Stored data

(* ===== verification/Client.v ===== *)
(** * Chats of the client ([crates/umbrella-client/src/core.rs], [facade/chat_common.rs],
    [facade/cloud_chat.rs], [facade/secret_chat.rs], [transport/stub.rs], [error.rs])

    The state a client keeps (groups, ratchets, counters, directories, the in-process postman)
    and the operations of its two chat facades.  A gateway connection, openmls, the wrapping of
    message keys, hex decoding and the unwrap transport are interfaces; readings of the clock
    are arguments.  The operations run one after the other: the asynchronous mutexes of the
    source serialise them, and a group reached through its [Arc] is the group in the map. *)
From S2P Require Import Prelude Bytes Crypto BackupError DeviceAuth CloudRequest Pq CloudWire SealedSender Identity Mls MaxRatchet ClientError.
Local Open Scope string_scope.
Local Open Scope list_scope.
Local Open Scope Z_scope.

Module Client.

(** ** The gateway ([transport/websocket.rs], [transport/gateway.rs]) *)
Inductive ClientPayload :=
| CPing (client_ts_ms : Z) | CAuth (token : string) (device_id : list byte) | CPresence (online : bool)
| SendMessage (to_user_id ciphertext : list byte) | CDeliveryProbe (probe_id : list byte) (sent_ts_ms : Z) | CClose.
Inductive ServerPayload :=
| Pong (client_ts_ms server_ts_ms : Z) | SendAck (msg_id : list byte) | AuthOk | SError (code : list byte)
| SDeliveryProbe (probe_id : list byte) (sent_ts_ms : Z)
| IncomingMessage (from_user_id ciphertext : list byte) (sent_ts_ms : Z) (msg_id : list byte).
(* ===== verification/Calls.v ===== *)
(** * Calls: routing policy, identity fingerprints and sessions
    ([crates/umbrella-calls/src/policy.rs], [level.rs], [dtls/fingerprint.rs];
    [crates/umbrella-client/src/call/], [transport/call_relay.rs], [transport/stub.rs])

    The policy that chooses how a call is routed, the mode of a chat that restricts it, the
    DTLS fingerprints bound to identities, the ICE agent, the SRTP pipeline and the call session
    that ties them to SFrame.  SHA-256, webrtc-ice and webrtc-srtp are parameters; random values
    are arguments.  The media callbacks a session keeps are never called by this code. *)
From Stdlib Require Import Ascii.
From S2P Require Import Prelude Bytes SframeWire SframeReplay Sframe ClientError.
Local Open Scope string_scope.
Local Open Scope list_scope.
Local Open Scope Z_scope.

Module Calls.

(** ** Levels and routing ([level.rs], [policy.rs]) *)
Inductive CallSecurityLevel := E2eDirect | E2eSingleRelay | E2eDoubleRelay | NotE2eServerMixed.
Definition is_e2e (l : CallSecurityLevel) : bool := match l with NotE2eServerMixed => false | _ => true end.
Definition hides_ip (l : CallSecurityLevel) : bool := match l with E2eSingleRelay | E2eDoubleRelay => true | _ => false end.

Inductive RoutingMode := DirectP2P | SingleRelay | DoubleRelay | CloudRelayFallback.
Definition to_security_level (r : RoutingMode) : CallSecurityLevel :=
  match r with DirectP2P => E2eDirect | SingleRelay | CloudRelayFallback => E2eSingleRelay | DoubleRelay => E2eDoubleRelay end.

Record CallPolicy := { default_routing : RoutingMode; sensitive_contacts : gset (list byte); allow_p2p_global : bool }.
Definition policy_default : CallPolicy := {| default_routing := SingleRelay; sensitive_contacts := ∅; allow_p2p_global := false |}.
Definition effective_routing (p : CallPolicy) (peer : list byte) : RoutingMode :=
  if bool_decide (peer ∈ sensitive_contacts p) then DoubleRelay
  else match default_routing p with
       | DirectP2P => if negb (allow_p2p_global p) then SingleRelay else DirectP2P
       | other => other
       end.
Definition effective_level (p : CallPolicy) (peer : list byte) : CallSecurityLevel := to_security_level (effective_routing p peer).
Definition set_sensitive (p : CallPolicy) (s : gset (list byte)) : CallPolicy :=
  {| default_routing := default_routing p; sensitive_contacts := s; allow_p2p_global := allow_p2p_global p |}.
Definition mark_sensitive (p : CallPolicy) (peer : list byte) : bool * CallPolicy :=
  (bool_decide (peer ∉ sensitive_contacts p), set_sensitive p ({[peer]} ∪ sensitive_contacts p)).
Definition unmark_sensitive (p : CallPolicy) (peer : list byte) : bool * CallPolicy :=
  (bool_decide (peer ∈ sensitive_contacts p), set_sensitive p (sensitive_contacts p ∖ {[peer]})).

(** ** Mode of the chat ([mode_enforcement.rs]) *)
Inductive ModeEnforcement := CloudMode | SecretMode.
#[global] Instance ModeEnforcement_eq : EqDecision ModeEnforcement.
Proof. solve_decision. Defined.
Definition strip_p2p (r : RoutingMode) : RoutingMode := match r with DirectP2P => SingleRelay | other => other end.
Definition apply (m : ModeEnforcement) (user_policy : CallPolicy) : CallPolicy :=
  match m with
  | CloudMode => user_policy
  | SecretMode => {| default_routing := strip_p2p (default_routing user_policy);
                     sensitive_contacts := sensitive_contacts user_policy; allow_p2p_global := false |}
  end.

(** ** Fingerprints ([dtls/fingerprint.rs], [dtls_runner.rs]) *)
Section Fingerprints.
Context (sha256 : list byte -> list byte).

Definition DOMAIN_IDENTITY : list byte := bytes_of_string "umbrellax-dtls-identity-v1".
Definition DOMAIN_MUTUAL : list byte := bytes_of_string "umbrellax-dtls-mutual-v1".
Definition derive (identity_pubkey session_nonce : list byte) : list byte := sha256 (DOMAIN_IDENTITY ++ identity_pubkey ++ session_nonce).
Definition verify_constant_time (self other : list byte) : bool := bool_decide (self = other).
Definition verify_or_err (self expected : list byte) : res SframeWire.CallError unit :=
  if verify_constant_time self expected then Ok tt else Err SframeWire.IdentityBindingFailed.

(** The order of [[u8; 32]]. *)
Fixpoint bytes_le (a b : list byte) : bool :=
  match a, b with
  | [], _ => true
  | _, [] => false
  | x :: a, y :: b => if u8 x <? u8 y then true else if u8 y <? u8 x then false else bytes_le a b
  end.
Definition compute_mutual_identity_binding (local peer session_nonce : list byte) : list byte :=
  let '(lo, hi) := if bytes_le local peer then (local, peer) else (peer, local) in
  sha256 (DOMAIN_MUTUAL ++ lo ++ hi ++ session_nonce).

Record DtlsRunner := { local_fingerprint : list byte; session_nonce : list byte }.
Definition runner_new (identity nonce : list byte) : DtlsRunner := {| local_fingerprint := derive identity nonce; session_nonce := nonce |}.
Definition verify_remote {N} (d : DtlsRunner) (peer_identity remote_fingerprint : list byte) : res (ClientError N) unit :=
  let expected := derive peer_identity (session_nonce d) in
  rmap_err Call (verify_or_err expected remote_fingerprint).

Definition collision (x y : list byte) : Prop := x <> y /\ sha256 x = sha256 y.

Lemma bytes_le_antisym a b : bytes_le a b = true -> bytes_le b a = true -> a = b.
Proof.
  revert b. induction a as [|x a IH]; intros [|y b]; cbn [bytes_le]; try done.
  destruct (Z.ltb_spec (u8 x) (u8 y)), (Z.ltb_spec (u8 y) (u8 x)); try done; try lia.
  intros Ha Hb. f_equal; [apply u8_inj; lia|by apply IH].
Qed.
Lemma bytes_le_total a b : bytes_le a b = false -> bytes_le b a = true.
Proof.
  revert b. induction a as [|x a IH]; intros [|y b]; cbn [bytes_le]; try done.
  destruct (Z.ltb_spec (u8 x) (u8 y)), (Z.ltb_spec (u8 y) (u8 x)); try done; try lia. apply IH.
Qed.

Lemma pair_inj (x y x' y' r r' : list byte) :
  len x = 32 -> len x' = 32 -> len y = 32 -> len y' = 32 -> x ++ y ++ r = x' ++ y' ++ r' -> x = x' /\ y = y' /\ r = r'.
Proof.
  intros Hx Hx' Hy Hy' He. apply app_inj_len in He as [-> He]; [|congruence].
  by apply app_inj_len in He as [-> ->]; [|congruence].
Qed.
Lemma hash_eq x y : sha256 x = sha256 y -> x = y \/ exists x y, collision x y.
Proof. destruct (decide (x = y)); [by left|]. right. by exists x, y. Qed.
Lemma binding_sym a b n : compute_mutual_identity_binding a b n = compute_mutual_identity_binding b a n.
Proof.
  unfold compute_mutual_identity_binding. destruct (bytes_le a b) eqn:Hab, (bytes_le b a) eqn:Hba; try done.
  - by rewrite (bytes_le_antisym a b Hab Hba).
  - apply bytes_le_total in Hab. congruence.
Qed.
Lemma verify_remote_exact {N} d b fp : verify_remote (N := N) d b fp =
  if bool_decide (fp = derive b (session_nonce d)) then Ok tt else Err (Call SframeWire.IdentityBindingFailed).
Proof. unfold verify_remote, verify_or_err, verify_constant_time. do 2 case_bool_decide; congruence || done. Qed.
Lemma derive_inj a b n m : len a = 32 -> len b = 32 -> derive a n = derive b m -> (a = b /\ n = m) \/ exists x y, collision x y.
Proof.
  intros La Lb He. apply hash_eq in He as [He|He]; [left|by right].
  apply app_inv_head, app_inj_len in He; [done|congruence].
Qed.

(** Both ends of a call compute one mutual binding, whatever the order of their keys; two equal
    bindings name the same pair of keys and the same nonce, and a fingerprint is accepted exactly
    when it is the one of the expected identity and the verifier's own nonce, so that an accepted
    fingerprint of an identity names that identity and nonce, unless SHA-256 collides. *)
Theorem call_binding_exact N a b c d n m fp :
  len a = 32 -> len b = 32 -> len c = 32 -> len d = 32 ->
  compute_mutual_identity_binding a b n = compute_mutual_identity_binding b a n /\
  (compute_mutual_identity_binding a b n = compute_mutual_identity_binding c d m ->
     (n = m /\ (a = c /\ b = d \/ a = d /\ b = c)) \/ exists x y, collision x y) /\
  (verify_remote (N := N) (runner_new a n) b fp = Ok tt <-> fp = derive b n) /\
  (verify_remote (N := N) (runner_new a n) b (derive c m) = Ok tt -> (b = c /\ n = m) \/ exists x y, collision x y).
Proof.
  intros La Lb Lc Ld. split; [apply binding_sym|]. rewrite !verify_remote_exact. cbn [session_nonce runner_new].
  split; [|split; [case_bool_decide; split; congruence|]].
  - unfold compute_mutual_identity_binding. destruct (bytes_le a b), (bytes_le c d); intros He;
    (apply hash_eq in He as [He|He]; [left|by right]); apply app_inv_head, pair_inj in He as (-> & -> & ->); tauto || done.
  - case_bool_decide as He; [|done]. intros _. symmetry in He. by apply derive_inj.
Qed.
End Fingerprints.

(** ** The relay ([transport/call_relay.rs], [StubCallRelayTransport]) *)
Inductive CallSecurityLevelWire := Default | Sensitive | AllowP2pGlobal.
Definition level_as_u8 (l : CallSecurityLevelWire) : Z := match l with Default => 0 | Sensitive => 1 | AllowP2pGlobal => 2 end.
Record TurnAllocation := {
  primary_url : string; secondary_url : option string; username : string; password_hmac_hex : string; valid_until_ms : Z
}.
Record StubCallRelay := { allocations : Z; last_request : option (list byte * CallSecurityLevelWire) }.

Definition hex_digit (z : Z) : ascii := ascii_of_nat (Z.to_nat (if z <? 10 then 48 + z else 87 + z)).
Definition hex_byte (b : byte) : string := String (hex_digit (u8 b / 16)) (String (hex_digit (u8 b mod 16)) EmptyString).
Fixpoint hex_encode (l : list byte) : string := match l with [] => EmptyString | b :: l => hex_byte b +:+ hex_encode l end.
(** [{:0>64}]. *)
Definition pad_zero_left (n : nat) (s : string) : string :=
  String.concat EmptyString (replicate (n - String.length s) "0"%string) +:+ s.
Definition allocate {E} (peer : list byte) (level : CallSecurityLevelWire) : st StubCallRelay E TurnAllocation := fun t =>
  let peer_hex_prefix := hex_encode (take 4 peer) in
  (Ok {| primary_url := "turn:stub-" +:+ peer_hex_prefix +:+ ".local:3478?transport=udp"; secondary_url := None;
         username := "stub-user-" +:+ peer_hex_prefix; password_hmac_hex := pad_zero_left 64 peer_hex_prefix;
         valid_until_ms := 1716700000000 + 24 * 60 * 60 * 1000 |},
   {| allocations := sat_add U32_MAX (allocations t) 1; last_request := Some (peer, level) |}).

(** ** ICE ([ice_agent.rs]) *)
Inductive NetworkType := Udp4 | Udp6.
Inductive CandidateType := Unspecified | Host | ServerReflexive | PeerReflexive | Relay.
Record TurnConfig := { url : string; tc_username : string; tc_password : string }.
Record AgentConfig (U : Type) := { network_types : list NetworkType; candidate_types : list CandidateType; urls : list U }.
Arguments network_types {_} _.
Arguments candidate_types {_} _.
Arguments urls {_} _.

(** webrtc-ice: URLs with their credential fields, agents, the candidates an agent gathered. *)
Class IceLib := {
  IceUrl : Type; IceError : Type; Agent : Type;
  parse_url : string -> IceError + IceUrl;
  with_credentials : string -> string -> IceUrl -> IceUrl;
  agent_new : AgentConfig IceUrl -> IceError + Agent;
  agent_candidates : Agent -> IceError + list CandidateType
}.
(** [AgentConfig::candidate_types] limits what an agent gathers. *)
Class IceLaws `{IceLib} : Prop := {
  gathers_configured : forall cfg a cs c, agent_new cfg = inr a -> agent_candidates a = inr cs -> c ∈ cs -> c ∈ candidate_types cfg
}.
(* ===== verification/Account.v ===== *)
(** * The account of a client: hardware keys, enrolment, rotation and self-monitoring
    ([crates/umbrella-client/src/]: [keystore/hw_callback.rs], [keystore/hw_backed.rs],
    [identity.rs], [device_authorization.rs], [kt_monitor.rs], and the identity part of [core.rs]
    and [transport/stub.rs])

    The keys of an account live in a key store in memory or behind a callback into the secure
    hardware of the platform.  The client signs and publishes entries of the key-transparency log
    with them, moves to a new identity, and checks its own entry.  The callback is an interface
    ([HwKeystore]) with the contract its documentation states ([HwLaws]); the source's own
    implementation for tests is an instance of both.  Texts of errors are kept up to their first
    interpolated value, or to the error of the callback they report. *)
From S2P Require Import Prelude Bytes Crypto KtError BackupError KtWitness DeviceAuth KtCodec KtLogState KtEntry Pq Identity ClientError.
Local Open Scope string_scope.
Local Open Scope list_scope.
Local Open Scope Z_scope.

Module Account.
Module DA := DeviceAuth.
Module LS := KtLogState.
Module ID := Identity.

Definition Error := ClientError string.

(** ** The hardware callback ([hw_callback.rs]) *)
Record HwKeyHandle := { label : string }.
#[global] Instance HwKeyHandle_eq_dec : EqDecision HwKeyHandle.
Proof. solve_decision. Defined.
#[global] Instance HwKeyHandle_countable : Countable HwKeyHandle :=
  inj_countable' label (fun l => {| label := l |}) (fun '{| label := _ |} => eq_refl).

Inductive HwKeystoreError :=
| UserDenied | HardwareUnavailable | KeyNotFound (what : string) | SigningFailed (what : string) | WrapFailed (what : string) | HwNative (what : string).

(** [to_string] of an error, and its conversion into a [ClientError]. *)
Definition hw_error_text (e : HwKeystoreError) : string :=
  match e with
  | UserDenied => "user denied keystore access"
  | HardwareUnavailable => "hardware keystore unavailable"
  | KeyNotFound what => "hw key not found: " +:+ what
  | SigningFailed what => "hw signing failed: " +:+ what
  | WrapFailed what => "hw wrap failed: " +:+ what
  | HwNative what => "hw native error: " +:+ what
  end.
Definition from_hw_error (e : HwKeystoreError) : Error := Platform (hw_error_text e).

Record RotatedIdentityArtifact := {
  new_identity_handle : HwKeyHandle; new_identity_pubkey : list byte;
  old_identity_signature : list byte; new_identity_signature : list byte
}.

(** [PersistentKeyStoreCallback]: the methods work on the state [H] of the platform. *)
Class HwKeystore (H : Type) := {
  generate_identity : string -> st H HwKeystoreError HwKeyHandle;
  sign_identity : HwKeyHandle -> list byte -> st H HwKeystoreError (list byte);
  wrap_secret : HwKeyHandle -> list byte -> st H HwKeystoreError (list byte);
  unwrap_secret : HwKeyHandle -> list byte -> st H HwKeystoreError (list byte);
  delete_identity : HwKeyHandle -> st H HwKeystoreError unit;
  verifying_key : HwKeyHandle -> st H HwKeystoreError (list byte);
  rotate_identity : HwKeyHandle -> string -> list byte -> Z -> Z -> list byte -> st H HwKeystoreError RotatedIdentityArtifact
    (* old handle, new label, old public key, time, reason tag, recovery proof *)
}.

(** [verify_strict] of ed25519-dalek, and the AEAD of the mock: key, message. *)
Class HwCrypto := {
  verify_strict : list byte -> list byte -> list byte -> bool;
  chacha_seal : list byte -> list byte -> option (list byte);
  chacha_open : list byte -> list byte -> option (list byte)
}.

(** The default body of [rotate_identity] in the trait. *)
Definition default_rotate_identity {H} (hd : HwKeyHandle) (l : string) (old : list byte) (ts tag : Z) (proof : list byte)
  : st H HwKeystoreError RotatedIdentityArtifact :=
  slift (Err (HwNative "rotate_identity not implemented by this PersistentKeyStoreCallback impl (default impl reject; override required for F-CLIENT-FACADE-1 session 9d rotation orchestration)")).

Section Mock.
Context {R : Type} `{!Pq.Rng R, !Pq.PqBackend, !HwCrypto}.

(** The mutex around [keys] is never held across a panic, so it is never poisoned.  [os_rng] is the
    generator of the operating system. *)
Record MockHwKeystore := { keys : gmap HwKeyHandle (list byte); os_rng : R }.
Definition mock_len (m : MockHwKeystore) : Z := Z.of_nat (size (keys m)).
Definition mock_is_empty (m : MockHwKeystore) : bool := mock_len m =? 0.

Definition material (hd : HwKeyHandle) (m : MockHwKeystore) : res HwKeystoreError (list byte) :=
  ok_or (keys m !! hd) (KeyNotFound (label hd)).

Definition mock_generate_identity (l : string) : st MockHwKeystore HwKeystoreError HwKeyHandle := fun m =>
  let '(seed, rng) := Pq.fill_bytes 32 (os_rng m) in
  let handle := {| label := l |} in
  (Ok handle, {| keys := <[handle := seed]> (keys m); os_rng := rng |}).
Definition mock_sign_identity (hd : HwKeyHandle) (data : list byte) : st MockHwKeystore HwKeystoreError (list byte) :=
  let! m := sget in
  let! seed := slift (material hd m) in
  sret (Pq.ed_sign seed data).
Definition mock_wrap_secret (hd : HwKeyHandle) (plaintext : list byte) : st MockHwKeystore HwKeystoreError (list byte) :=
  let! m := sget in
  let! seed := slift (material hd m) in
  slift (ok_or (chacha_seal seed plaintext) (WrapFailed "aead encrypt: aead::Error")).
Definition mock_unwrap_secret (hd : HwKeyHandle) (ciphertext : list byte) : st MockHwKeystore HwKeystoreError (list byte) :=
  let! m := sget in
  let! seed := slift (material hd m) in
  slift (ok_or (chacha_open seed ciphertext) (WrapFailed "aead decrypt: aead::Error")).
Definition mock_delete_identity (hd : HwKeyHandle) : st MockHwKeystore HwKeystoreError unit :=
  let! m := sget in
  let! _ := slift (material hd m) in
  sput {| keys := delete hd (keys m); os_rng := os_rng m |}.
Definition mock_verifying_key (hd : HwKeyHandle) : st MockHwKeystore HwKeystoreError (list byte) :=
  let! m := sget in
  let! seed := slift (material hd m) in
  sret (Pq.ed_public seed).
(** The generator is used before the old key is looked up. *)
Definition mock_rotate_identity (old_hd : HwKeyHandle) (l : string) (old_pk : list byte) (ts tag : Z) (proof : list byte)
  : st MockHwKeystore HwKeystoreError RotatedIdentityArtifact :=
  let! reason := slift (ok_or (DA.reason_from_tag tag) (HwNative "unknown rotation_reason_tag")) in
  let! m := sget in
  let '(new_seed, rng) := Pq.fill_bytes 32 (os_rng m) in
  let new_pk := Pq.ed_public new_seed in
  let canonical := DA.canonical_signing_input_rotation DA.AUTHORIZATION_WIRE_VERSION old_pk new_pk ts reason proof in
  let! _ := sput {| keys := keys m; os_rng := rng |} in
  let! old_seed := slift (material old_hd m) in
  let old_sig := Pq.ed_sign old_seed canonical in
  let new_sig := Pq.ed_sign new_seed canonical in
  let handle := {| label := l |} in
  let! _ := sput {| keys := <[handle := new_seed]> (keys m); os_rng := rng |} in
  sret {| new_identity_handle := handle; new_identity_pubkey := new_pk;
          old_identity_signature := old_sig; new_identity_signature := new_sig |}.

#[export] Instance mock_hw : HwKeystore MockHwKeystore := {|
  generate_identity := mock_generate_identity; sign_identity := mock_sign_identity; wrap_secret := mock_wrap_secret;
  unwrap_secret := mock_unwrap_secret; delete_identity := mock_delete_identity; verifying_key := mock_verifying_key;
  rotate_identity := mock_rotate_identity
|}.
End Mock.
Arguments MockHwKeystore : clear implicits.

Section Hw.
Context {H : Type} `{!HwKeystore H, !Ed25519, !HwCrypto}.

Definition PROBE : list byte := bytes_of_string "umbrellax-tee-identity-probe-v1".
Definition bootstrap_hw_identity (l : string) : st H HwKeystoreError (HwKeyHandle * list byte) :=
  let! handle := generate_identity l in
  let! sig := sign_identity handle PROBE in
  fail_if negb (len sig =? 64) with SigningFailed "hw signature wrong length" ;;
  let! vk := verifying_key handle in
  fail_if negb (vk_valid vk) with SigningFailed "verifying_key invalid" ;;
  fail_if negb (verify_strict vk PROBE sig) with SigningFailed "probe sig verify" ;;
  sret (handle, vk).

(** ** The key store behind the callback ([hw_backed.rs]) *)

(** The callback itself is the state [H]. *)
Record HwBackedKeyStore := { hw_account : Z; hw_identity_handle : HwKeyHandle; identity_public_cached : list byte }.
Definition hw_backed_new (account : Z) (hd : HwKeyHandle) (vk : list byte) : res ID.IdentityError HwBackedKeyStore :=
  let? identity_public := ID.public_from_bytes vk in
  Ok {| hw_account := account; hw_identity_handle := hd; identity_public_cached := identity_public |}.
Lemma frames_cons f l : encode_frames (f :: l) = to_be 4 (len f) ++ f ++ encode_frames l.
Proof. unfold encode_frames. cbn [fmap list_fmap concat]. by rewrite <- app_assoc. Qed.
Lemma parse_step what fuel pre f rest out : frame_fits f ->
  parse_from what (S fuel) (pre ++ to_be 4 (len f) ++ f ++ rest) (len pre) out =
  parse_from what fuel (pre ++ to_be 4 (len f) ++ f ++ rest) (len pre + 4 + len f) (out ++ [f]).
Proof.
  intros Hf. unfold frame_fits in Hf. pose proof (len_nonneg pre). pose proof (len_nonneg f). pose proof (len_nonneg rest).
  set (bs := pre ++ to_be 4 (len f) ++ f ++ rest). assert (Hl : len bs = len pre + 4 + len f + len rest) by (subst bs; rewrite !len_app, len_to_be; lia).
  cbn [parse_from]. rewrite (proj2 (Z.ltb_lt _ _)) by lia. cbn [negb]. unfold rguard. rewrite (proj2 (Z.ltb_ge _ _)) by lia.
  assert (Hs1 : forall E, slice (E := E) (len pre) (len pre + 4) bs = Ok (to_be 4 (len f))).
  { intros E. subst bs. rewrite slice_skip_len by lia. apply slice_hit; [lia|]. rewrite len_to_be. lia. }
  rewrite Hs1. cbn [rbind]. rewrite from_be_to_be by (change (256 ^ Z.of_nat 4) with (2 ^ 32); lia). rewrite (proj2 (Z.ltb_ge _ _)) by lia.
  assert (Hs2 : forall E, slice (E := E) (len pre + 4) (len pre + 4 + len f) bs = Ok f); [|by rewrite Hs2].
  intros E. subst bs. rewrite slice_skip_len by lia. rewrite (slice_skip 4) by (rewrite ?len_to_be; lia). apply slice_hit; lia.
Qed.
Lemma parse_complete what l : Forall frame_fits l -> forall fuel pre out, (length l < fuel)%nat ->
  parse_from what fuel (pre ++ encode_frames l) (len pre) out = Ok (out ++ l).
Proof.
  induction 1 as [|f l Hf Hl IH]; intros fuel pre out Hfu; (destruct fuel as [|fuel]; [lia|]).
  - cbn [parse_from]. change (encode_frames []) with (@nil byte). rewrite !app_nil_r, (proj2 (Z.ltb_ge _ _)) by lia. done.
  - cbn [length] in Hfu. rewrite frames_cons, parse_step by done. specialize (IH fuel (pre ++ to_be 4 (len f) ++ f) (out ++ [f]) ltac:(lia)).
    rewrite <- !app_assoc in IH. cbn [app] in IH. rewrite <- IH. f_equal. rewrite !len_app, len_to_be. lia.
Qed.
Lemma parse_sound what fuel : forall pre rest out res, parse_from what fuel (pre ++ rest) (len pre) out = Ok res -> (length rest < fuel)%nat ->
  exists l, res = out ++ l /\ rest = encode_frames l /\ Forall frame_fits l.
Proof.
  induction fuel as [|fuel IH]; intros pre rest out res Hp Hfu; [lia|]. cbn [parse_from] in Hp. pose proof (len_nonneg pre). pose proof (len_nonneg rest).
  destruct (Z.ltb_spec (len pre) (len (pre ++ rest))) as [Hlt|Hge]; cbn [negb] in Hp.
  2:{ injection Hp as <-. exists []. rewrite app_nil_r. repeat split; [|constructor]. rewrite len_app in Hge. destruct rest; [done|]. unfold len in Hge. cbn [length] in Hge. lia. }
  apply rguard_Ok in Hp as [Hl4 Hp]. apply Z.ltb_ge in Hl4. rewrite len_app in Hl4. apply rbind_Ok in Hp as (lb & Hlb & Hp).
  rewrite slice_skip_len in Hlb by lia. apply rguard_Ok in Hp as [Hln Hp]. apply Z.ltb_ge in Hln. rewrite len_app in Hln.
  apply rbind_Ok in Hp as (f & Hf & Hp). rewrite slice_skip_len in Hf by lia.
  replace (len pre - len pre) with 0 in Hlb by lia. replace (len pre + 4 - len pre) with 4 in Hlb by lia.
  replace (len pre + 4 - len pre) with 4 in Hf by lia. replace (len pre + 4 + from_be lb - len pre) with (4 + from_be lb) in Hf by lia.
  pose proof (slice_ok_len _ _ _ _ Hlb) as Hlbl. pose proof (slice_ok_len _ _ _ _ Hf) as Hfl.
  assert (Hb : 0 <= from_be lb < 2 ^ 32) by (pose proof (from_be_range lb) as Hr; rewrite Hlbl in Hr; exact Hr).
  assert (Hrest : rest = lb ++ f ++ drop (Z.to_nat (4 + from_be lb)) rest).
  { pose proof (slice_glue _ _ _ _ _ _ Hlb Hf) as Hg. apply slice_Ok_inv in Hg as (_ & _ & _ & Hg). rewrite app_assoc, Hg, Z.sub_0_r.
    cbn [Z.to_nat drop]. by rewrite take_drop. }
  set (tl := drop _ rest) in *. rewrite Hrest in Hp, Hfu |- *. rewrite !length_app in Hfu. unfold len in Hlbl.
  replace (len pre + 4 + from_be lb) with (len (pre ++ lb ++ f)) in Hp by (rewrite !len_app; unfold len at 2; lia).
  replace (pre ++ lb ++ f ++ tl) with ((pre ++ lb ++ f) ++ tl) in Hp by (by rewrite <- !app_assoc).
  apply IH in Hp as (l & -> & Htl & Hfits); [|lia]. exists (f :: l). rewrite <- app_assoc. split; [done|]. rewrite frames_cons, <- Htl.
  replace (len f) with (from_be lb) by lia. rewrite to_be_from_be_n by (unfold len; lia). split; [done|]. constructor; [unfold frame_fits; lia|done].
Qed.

■ BRIEF
Where a line of the data contains the string "canonical", include it in a count, and state that count alone.

■ SOLVED PROBLEM
3